DATA TO PROCESS |
Lemma serialized_decodes (s : persistence.GetDomainResponse)
    (compressed : list Byte.byte) :
  contracts.faithful json_Marshal json_Unmarshal snappy_Encode snappy_Decode s →
  audit.SerializeAndCompress json_Marshal snappy_Encode s = Ok compressed →
  audit.DecompressAndDeserialize json_Unmarshal snappy_Decode compressed = Ok s.
Proof.
  intros (jsonBytes & Hm & Hu & Hs). unfold audit.SerializeAndCompress.
  rewrite Hm. intros [= <-]. apply DecompressAndDeserialize_Ok. eauto.
Qed.

End CodecMore.


(** ** The get path, once more *)

Lemma wrap_int64_small (z : Z) :
  (- 2 ^ 63 ≤ z < 2 ^ 63)%Z → api.wrap_int64 z = z.
Proof.
  intros Hz. unfold api.wrap_int64. rewrite Z.mod_small; lia.
Qed.

Lemma milliseconds_back_to_nanoseconds (ns : Z) :
  (- 2 ^ 63 ≤ ns < 2 ^ 63)%Z →
  api.wrap_int64 (ns ÷ 1000000 * 1000000) = (ns - Z.rem ns 1000000)%Z.
Proof.
  intros Hns.
  assert (Heq : (ns ÷ 1000000 * 1000000 = ns - Z.rem ns 1000000)%Z).
  { pose proof (Z.quot_rem' ns 1000000). lia. }
  rewrite Heq. apply wrap_int64_small.
  destruct (Z.le_gt_cases 0 ns) as [Hpos|Hneg].
  - pose proof (Z.rem_bound_pos ns 1000000 Hpos ltac:(lia)). lia.
  - pose proof (Z.rem_bound_pos_neg ns 1000000 ltac:(lia) ltac:(lia)). lia.
Qed.


Section GetPathMore.

Context (ro : RangeOrder).
Context (json_Unmarshal : list Byte.byte → result error persistence.GetDomainResponse).
Context (snappy_Decode : list Byte.byte → result error (list Byte.byte)).

Lemma GetFailoverEvent_local (wh wh' : api.WorkflowHandler)
    (request : api.GetFailoverEventRequest)
    (domainID failoverEventID : string) (createdTime : Z) :
  api.isShuttingDown wh' = api.isShuttingDown wh →
  api.DomainID request = Some domainID →
  api.FailoverEventID request = Some failoverEventID →
  api.CreatedTime request = Some createdTime →
  api.GetDomainAuditLogEntry wh'
    {| api.RequestDomainID := domainID;
       api.RequestEventID := failoverEventID;
       api.RequestCreatedTime := api.wrap_int64 (createdTime * 1000000) |}
  = api.GetDomainAuditLogEntry wh
      {| api.RequestDomainID := domainID;
         api.RequestEventID := failoverEventID;
         api.RequestCreatedTime := api.wrap_int64 (createdTime * 1000000) |} →
  api.GetFailoverEvent ro json_Unmarshal snappy_Decode wh' request
  = api.GetFailoverEvent ro json_Unmarshal snappy_Decode wh request.
Proof.
  intros Hup Hd Hf Hc Hread. unfold api.GetFailoverEvent.
  rewrite Hup, Hd, Hf, Hc. cbv zeta. by rewrite Hread.
Qed.

Lemma GetFailoverEvent_storage_error (wh : api.WorkflowHandler)
    (request : api.GetFailoverEventRequest)
    (domainID failoverEventID : string) (createdTime : Z) (err : error) :
  api.isShuttingDown wh = false →
  api.DomainID request = Some domainID → domainID ≠ "" →
  api.FailoverEventID request = Some failoverEventID → failoverEventID ≠ "" →
  api.CreatedTime request = Some createdTime →
  api.GetDomainAuditLogEntry wh
    {| api.RequestDomainID := domainID;
       api.RequestEventID := failoverEventID;
       api.RequestCreatedTime := api.wrap_int64 (createdTime * 1000000) |}
  = Err err →
  api.GetFailoverEvent ro json_Unmarshal snappy_Decode wh request = Err err.
Proof.
  intros Hup Hd Hdne Hf Hfne Hc Hread. unfold api.GetFailoverEvent.
  rewrite Hup, Hd, Hf, Hc, decide_False by (intros [?|?]; done).
  cbv zeta. by rewrite Hread.
Qed.

(** X14. [GetFailoverEvent] checks in this order: a handler that is shutting
    down answers [ErrShuttingDown]; a request without domain id, event id or
    created time, or with an empty id, gets the bad-request error, whatever
    the storage layer holds. Otherwise the storage layer is asked for one
    entry, the one of that domain and event at the created time taken as
    milliseconds (times 1000000, in 64 bits); its error is returned as it is,
    and nothing else of the storage layer matters to the result. *)
Theorem get_failover_event_request (wh : api.WorkflowHandler)
    (request : api.GetFailoverEventRequest) :
  (api.isShuttingDown wh = true →
   api.GetFailoverEvent ro json_Unmarshal snappy_Decode wh request = Err ErrShuttingDown)
  ∧ (api.isShuttingDown wh = false →
     api.DomainID request = None ∨ api.DomainID request = Some ""
     ∨ api.FailoverEventID request = None ∨ api.FailoverEventID request = Some ""
     ∨ api.CreatedTime request = None →
     api.GetFailoverEvent ro json_Unmarshal snappy_Decode wh request
     = Err (BadRequestError "domain_id, failover_event_id, and created_time are required"))
  ∧ (∀ domainID failoverEventID createdTime,
       api.isShuttingDown wh = false →
       api.DomainID request = Some domainID → domainID ≠ "" →
       api.FailoverEventID request = Some failoverEventID → failoverEventID ≠ "" →
       api.CreatedTime request = Some createdTime →
       let read :=
         {| api.RequestDomainID := domainID;
            api.RequestEventID := failoverEventID;
            api.RequestCreatedTime := api.wrap_int64 (createdTime * 1000000) |} in
       ((- 2 ^ 63 ≤ createdTime * 1000000 < 2 ^ 63)%Z →
        api.RequestCreatedTime read = (createdTime * 1000000)%Z)
       ∧ (∀ err,
            api.GetDomainAuditLogEntry wh read = Err err →
            api.GetFailoverEvent ro json_Unmarshal snappy_Decode wh request = Err err)
       ∧ (∀ wh',
            api.isShuttingDown wh' = false →
            api.GetDomainAuditLogEntry wh' read = api.GetDomainAuditLogEntry wh read →
            api.GetFailoverEvent ro json_Unmarshal snappy_Decode wh' request
            = api.GetFailoverEvent ro json_Unmarshal snappy_Decode wh request)).
Proof.
  split; [|split].
  - unfold api.GetFailoverEvent. by intros ->.
  - unfold api.GetFailoverEvent. intros -> H.
    destruct (api.DomainID request) as [domainID|],
             (api.FailoverEventID request) as [failoverEventID|],
             (api.CreatedTime request) as [createdTime|]; try done.
    rewrite decide_True; [done|].
    destruct H as [?|[[= ->]|[?|[[= ->]|?]]]]; try done; [by left | by right].
  - intros domainID failoverEventID createdTime Hup Hd Hdne Hf Hfne Hc read.
    split; [|split].
    + apply wrap_int64_small.
    + intros err Herr. by eapply GetFailoverEvent_storage_error.
    + intros wh' Hup' Hread. eapply GetFailoverEvent_local; try done. congruence.
Qed.


Context (json_Marshal : persistence.GetDomainResponse → result error (list Byte.byte)).
Context (snappy_Encode : list Byte.byte → list Byte.byte).

(** X16. What is written is what is read: when the entry that the storage
    layer returns holds the payloads that [SerializeAndCompress] made of two
    snapshots, and the libraries carry both snapshots without loss,
    [GetFailoverEvent] returns, each once, exactly the transitions between
    the two snapshots: the default-cluster record if the default names
    differ, and the record of every attribute of either side whose resolved
    owner names differ. For twice the same snapshot the response is empty. *)
Theorem get_failover_event_of_serialized (wh : api.WorkflowHandler)
    (request : api.GetFailoverEventRequest)
    (domainID failoverEventID : string) (createdTime : Z)
    (before after : persistence.GetDomainResponse)
    (entry : persistence.DomainAuditLogEntry) :
  contracts.faithful json_Marshal json_Unmarshal snappy_Encode snappy_Decode before →
  contracts.faithful json_Marshal json_Unmarshal snappy_Encode snappy_Decode after →
  audit.SerializeAndCompress json_Marshal snappy_Encode before
  = Ok (persistence.StateBefore entry) →
  audit.SerializeAndCompress json_Marshal snappy_Encode after
  = Ok (persistence.StateAfter entry) →
  api.isShuttingDown wh = false →
  api.DomainID request = Some domainID → domainID ≠ "" →
  api.FailoverEventID request = Some failoverEventID → failoverEventID ≠ "" →
  api.CreatedTime request = Some createdTime →
  api.GetDomainAuditLogEntry wh
    {| api.RequestDomainID := domainID;
       api.RequestEventID := failoverEventID;
       api.RequestCreatedTime := api.wrap_int64 (createdTime * 1000000) |}
  = Ok (Some {| persistence.Entry := Some entry |}) →
  ∃ failovers,
    api.GetFailoverEvent ro json_Unmarshal snappy_Decode wh request
    = Ok {| api.ClusterFailovers := failovers |}
    ∧ NoDup failovers
    ∧ (∀ r, r ∈ failovers ↔ relations.isTransition before after r)
    ∧ (before = after → failovers = []).
Proof.
  intros Hfb Hfa Hsb Hsa Hup Hd Hdne Hf Hfne Hc Hread.
  apply (serialized_decodes json_Marshal json_Unmarshal snappy_Encode snappy_Decode _ _ Hfb) in Hsb.
  apply (serialized_decodes json_Marshal json_Unmarshal snappy_Encode snappy_Decode _ _ Hfa) in Hsa.
  destruct (ComputeClusterFailovers_spec ro before after) as (failovers & Hok & Hnd & Hin).
  exists failovers. split; [|split; [done|split; [done|]]].
  - unfold api.GetFailoverEvent.
    rewrite Hup, Hd, Hf, Hc, decide_False by (intros [?|?]; done).
    cbv zeta. rewrite Hread. simpl. by rewrite Hsb, Hsa, Hok.
  - intros <-. apply no_elements_nil.
    by intros r [[Hne _]|(scope & name & _ & _ & Hne & _)]%Hin.
Qed.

PROBLEM | Reproduce exactly the section above that begins at the line containing "and nothing else" and ends at the line containing "None ∨ api.FailoverEventID", leaving out all other lines.

ANSWER BOX |
    and nothing else of the storage layer matters to the result. *)
Theorem get_failover_event_request (wh : api.WorkflowHandler)
    (request : api.GetFailoverEventRequest) :
  (api.isShuttingDown wh = true →
   api.GetFailoverEvent ro json_Unmarshal snappy_Decode wh request = Err ErrShuttingDown)
  ∧ (api.isShuttingDown wh = false →
     api.DomainID request = None ∨ api.DomainID request = Some ""
     ∨ api.FailoverEventID request = None ∨ api.FailoverEventID request = Some ""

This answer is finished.